Dari sekolah agama yang hanya buka waktu sore atau sekali-sekaki pada hari Sabtu itu, para anak-anak muslim belajar mengaji, shalat, memandikan mayat, dan ilmu-ilmu agama, baik teori maupun praktik. Kalau di Indonesia lebih mirip dengan Taman Pendidikan Al-Quran (TPA), bedanya di Malaysia mereka mengelola lembaga pendidikan tambahan secara profesional. Disediakan guru, gedung sekolah, kurikulum yang sesuai standar. Gaji guru maupun sarana dan prasarana lainnya tidak ada bedanya dengan milik pemerintah pusat.

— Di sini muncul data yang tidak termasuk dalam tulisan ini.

(** ** The root filesystem of L1 *)
(** [osReleaseCodename]. *)
Definition osReleaseCodename : build string :=
  r ← call (ReadFile "/etc/os-release");
  let raw := match r with inr t => t | inl _ => "" end in
  Ret (default "" (head (omap (λ l, trim (in_set dq) <$> cut_prefix "VERSION_CODENAME=" l) (split ch_nl raw)))).
(** Suite, mirror and components. *)
Definition rootfs_suite : build (string + string * string * string) :=
  s ← call (Getenv "ROOTFS_SUITE");
  if negb (seqb s "") then
    suite ← call (Getenv "ROOTFS_SUITE");
    mirror ← call (Getenv "ROOTFS_MIRROR");
    if seqb mirror "" then Ret (inl "set ROOTFS_MIRROR alongside ROOTFS_SUITE") else
    components ← envOr_b "ROOTFS_COMPONENTS" "main";
    Ret (inr (suite, mirror, components))
  else
    u ← fileExists "/usr/share/keyrings/ubuntu-archive-keyring.gpg";
    if u : bool then
      suite ← osReleaseCodename;
      Ret (inr (suite, "http://archive.ubuntu.com/ubuntu", "main,universe"))
    else
      d ← fileExists "/usr/share/keyrings/debian-archive-keyring.gpg";
      Ret (if d : bool then inr ("trixie", "http://deb.debian.org/debian", "main")
           else inl "no usable archive keyring: apt install ubuntu-keyring or debian-archive-keyring").
(** The least privileged mode that works. *)
Definition rootfs_mode : build (string + string) :=
  e ← call (Exec "unshare" ["-Ur"; "true"]);
  match e with
  | None => Ret (inr "unshare")
  | Some _ =>
      e ← need "fakechroot" "";
      match e with
      | None => Ret (inr "fakechroot")
      | Some _ =>
          uid ← call Geteuid;
          Ret (if uid =? 0 then inr "root" else inl
            "unprivileged user namespaces are restricted on this machine, so mmdebstrap cannot run unprivileged.  Either apt install fakechroot and build as yourself, or run this one step with sudo -- the results are chowned back to you")
      end
  end.
Definition agent_unit : string := unlines
  ["[Unit]"; "Description=PVM testbed agent"; "After=multi-user.target"; "[Service]"; "Type=oneshot";
   "ExecStart=/opt/pvm/agent stub"; "StandardOutput=journal+console"; "StandardError=journal+console";
   "[Install]"; "WantedBy=multi-user.target"].
(** The files of the image; a Go map, so they are written in any order. *)
Definition stage_files : list (string * string) :=
  [("etc/systemd/system/pvm-agent.service", agent_unit); ("etc/hostname", "pvm-l1" +:+ nl);
   ("etc/fstab", "/dev/vda / ext4 defaults 0 1" +:+ nl);
   ("etc/modprobe.d/pvm-testbed.conf",
    unlines ["blacklist kvm"; "blacklist kvm_intel"; "blacklist kvm_amd"; "blacklist kvm_pvm"])].
(** [filepath.Dir] of a path with a slash. *)
Definition Dir (p : string) : string := join "/" (removelast (split "/" p)).
Definition stage_image (c : Config) (stage agent : string) (files : list (string * string)) : build (option string) :=
  each_err files (λ f,
    call (MkdirAll (Dir (path_join stage f.1))) ;;
    call (WriteFile (path_join stage f.1) f.2 0x1a4)) &&!
  let wants := joins [stage; "etc"; "systemd"; "system"; "multi-user.target.wants"] in
  (call (MkdirAll wants) ;;
   call (Symlink "../pvm-agent.service" (path_join wants "pvm-agent.service")) &&!
   (call (MkdirAll (joins [stage; "opt"; "pvm"])) ;;
    copyFile agent (joins [stage; "opt"; "pvm"; "agent"]) 0x1ed &&!
    (call (MkdirAll (path_join stage "lib")) ;;
     runCmd "" [] "cp" ["-a"; joins [Out c; "modules-host"; "lib"; "modules"]; path_join stage "lib" +:+ "/"]))).
Definition rootfs_packages : string := "systemd-sysv,qemu-system-x86,qemu-utils,kmod,iproute2,procps,less,strace".
Definition owned : string :=
  "--customize-hook=chroot " +:+ dq +:+ "$1" +:+ dq +:+ " chown -R root:root /opt/pvm /lib/modules /etc/systemd/system/pvm-agent.service /etc/systemd/system/multi-user.target.wants /etc/hostname /etc/fstab /etc/modprobe.d/pvm-testbed.conf".
Definition no_password : string := "--customize-hook=chroot " +:+ dq +:+ "$1" +:+ dq +:+ " passwd -d root".
Definition rootfs_image (c : Config) (stage img size mode suite mirror components : string) : build (option string) :=
  let tarball := path_join (Out c) "l1-root.tar" in
  call (Remove tarball) ;;
  call (RemoveAll (path_join (Out c) "l1-root")) ;;
  runCmd "" [] "mmdebstrap"
    ["--mode=" +:+ mode; "--variant=minbase"; "--components=" +:+ components; "--include=" +:+ rootfs_packages;
     "--customize-hook=sync-in " +:+ stage +:+ " /"; owned; no_password; suite; tarball; mirror] &&!
  (logf ("making " +:+ img +:+ " (" +:+ size +:+ ")") ;;
   call (MkdirAll (Dir img)) ;;
   call (Remove img) ;;
   runCmd "" [] "mkfs.ext4" ["-q"; "-L"; "pvm-l1"; "-d"; tarball; img; size] &&!
   (call (Remove tarball) ;; logf ("L1 rootfs ready: " +:+ img) ;; done_ok)).
Section Rootfs.
(** The order a range over the map of files takes. *)
Context (order : list (string * string) → list (string * string)).
Definition rootfs_body (c : Config) : build (option string) :=
  each_err [("mmdebstrap", "Debian/Ubuntu: apt install mmdebstrap"); ("mkfs.ext4", "Debian/Ubuntu: apt install e2fsprogs")]
    (λ t, need t.1 t.2) &&!
  (size ← envOr_b "L1_ROOTFS_SIZE" "4G";
   let img := joins [Out c; "images"; "l1-rootfs.ext4"] in
   m ← call (StatDir (path_join (Out c) "modules-host"));
   match m with None => fail "no host modules -- build the host kernel first" | Some _ =>
   with_val rootfs_suite (λ '(suite, mirror, components),
   with_val rootfs_mode (λ mode,
   logf ("bootstrapping " +:+ suite +:+ " from " +:+ mirror +:+ ", mode=" +:+ mode) ;;
   BuildAgent c &&!
   with_val (call (MkdirTemp "pvm-rootfs-stage.")) (λ stage,
     (* os.RemoveAll(stage) is deferred *)
     e ← (stage_image c stage (path_join (Out c) "l1agent") (order stage_files) &&!
          rootfs_image c stage img size mode suite mirror components);
     call (RemoveAll stage) ;; Ret e)))
   end).
(** The deferred return of out/ to the invoking user. *)
Definition give_back (c : Config) : build unit :=
  uid ← call (Getenv "SUDO_UID");
  gid ← call (Getenv "SUDO_GID");
  if negb (seqb uid "") && negb (seqb gid "")
  then call (Exec "chown" ["-R"; uid +:+ ":" +:+ gid; Out c]) ;; Ret tt else Ret tt.
Definition BuildRootfs (c : Config) : build (option string) :=
  e ← rootfs_body c; give_back c ;; Ret e.
End Rootfs.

Dengan teori seperti ini maka FDS adalah jalan terbaik. Lalu bagaimana dengan Indonesia? Tunggu dulu.
Pada dasarnya tidak perlu diperdebatkan terkait jumlah jam belajar di sekolah, lima, delapan, bahkan 24 jam dengan syarat benar-benar bertujuan mengamalkan Konstitusi UUD 45 pasal 31 ayat (c) yang berbunyi seperti ini: “Pemerintah mengusahakan dan menyelenggarakan satu sistem pendidikan nasional, yang meningkatkan keimanan dan ketakwaan serta akhlak mulia dalam rangka mencerdaskan kehidupan bangsa, yang diatur dengan undang-undang”.
Melihat tujuan pendidikan dalam perspektif konstitusi di atas, maka program-program pendidikan harus sesuai napas iman dan takwa. Dengan itu, lembaga pendidikan, guru, murid-murid, program, proses hingga evaluasi tidak bisa dipisahkan dengan agama.

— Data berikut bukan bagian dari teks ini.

(** ** What a boot by hand answers *)
(** What the agent writes in suite failclosed when the module refused. *)
Definition refused_log : string := unlines
  ["L1: === expecting pvm to refuse to load ==="; "FAILCLOSED: ok reason=refused"; "L1: --- what it said ---";
   "L1: dmesg: [    3.141592] kvm_pvm: cannot load without KPTI"].
Section Judged.
Context (X : commands) (c : Config) (o : L1Opts).
Definition text_of (r : string + string) : string := match r with inr t => t | inl _ => "" end.
(** [pvmtest boot l1] fails with the error of the boot when it could not be
    done, and otherwise exactly when the log it left is not judged ok, for the
    reason judged; the log was read after the boot and the checkers asked. *)
Theorem boot_judged_status tr e :
  runs (boot_judged X c o) tr (Returned e) →
  ∃ tr1 tr2 log err, tr = tr1 ++ tr2 ∧ runs (boot_l1 (ParseFloat X) c o) tr1 (Returned (log, err)) ∧
  match err with
  | Some err => e = Some err ∧ tr2 = []
  | None => ∃ r oc tr3 checks why verdict msg, tr2 = Ev (ReadFile log) (Some r) :: tr3 ++ [Ev (Logf msg) (Some tt)] ∧
      ParseLog.ParseLog (ParseFloat X) (text_of r) = Some oc ∧ runs (log_checks X c (l1_boot o) log) tr3 (Returned checks) ∧
      judge (l1_boot o) oc (text_of r) 0 checks = (verdict, why) ∧ e = if seqb verdict "ok" then None else Some why
  end.
Proof.
  unfold boot_judged, judge_log. intros H. apply runs_bind in H as [([log err] & tr1 & tr2 & -> & H1 & H2)|[(? & _ & [=])|(_ & [=])]].
  exists tr1, tr2, log, err. split; [done|]. split; [done|]. destruct err as [err|].
  { cbn in H2. destruct H2 as [-> [= ->]]. done. }
  apply runs_bind in H2 as [(r & t1 & t2 & -> & H2 & H3)|[(? & _ & [=])|(_ & [=])]].
  apply runs_call in H2 as [[_ [=]]|(r' & -> & [= <-])].
  destruct (ParseLog.ParseLog _ _) as [oc|] eqn:Ep; [|by cbn in H3; destruct H3].
  apply runs_bind in H3 as [(checks & t3 & t4 & -> & H3 & H4)|[(? & _ & [=])|(_ & [=])]].
  destruct (judge _ _ _ _ _) as [verdict why] eqn:Ej.
  apply runs_bind in H4 as [([] & t5 & t6 & -> & H4 & H5)|[(? & _ & [=])|(_ & [=])]].
  apply runs_call in H4 as [[_ [=]]|(u & -> & [= <-])].
  exists r, oc, t3, checks, why, verdict. eexists.
  assert (t6 = [] ∧ e = if seqb verdict "ok" then None else Some why) as [-> ->].
  { destruct (seqb verdict "ok"); cbn in H5; destruct H5 as [-> [= ->]]; done. }
  split_and!; try done.
Qed.
(** What [judge] says of a boot by hand that left no result. *)
Lemma judge_by_hand oc text checks : ¬ has_results oc → (judge (l1_boot o) oc text 0 checks).1 = "FAIL".
Proof.
  intros Hn. unfold judge. cbv zeta.
  assert (∀ k d, k ≠ "suite" → Get (b_Item (l1_boot o)) k d = d) as Hget.
  { intros k d Hk. unfold Get. cbn [l1_boot b_Item Keys]. by rewrite lookup_singleton_ne. }
  rewrite Hget by done. change (seqb "pass" "refuse-load") with false. cbv iota.
  destruct (LoadFailed oc); [done|]. destruct (0 <? length _)%nat; [done|]. destruct (0 <? HostFail oc); [done|].
  destruct (_ && _) eqn:E; [done|]. exfalso. apply Hn. unfold has_results.
  destruct (Passed oc) as [|]; [|by left]. destruct (Z.eqb_spec (HostPass oc) 0) as [E1|]; [|by right; left].
  destruct (Z.eqb_spec (Selftests oc) 0) as [E2|]; [|by right; right; left].
  destruct (Z.eqb_spec (KUT oc) 0) as [E3|]; [|by right; right; right; left].
  destruct (Metrics oc) as [|]; [by cbn in E|by right; right; right; right].
Qed.
(** [pvmtest boot l1] only succeeds when the log it read after the boot has
    a result; so it fails after a boot of suite failclosed on which the module
    refused to load as it should, whose log has none. *)
Theorem judge_log_needs_results log tr :
  runs (judge_log X c o log) tr (Returned None) →
  (∃ r tr' oc, tr = Ev (ReadFile log) (Some r) :: tr' ∧ ParseLog.ParseLog (ParseFloat X) (text_of r) = Some oc ∧ has_results oc) ∧
  (∃ oc, ParseLog.ParseLog (ParseFloat X) refused_log = Some oc ∧ FailClosed oc = "ok" ∧ ¬ has_results oc).
Proof.
  intros H. split.
  - unfold judge_log in H. apply runs_bind in H as [(r & t1 & t2 & -> & H2 & H3)|[(? & _ & [=])|(_ & [=])]].
    apply runs_call in H2 as [[_ [=]]|(r' & -> & [= <-])].
    destruct (ParseLog.ParseLog _ _) as [oc|] eqn:Ep; [|by cbn in H3; destruct H3].
    apply runs_bind in H3 as [(checks & t3 & t4 & -> & H3 & H4)|[(? & _ & [=])|(_ & [=])]].
    exists r, (t3 ++ t4), oc. split; [done|]. split; [exact Ep|].
    pose proof (judge_by_hand oc (text_of r) checks) as Hj. unfold text_of in Hj.
    destruct (judge _ _ _ _ _) as [verdict why]. cbn in Hj.
    apply runs_bind in H4 as [(u & t5 & t6 & -> & H4 & H5)|[(? & _ & [=])|(_ & [=])]].
    destruct (seqb_spec verdict "ok") as [->|]; [|by cbn in H5; destruct H5].
    unfold has_results. destruct (decide (Passed oc = [])); [|by left]. right.
    destruct (decide (HostPass oc = 0)); [|by left]. right. destruct (decide (Selftests oc = 0)); [|by left]. right.
    destruct (decide (KUT oc = 0)); [|by left]. right. intros Hm. discriminate Hj. unfold has_results. tauto.
  - eexists. split; [vm_compute; reflexivity|]. split; [reflexivity|]. unfold has_results. cbn. tauto.
Qed.
End Judged.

Pantaslah dipertanyakan, apakah selama ini pemerintah Indonesia, khususnya Menteri Pendidikan sudah menerapkan kurikulum iman dan takwa pada lembaga pendidikan kita?
Kita saksikan, justru lembaga-lembaga pendidikan seperti pondok pesantren yang mendidik para santri 24 jam dan berhasil melahirkan alumni yang menjadi dai dan ulama justru tidak diurus oleh Menteri Pendidikan, hanya menjadi urusan Kementerian Agama. Padahal ulama adalah contoh nyata golongan yang beriman dan bertakwa, mereka ini juga tidak boleh diragukan kesetiaannya pada negara, dari dulu hingga sekarang.
Menteri Pendidikan terlihat justru sibuk mengurus sekolah, bukan pendidikan. Padahal sejatinya sekolah hanya salah satu lembaga pendidikan yang dapat melahirkan manusia beriman dan bertakwa.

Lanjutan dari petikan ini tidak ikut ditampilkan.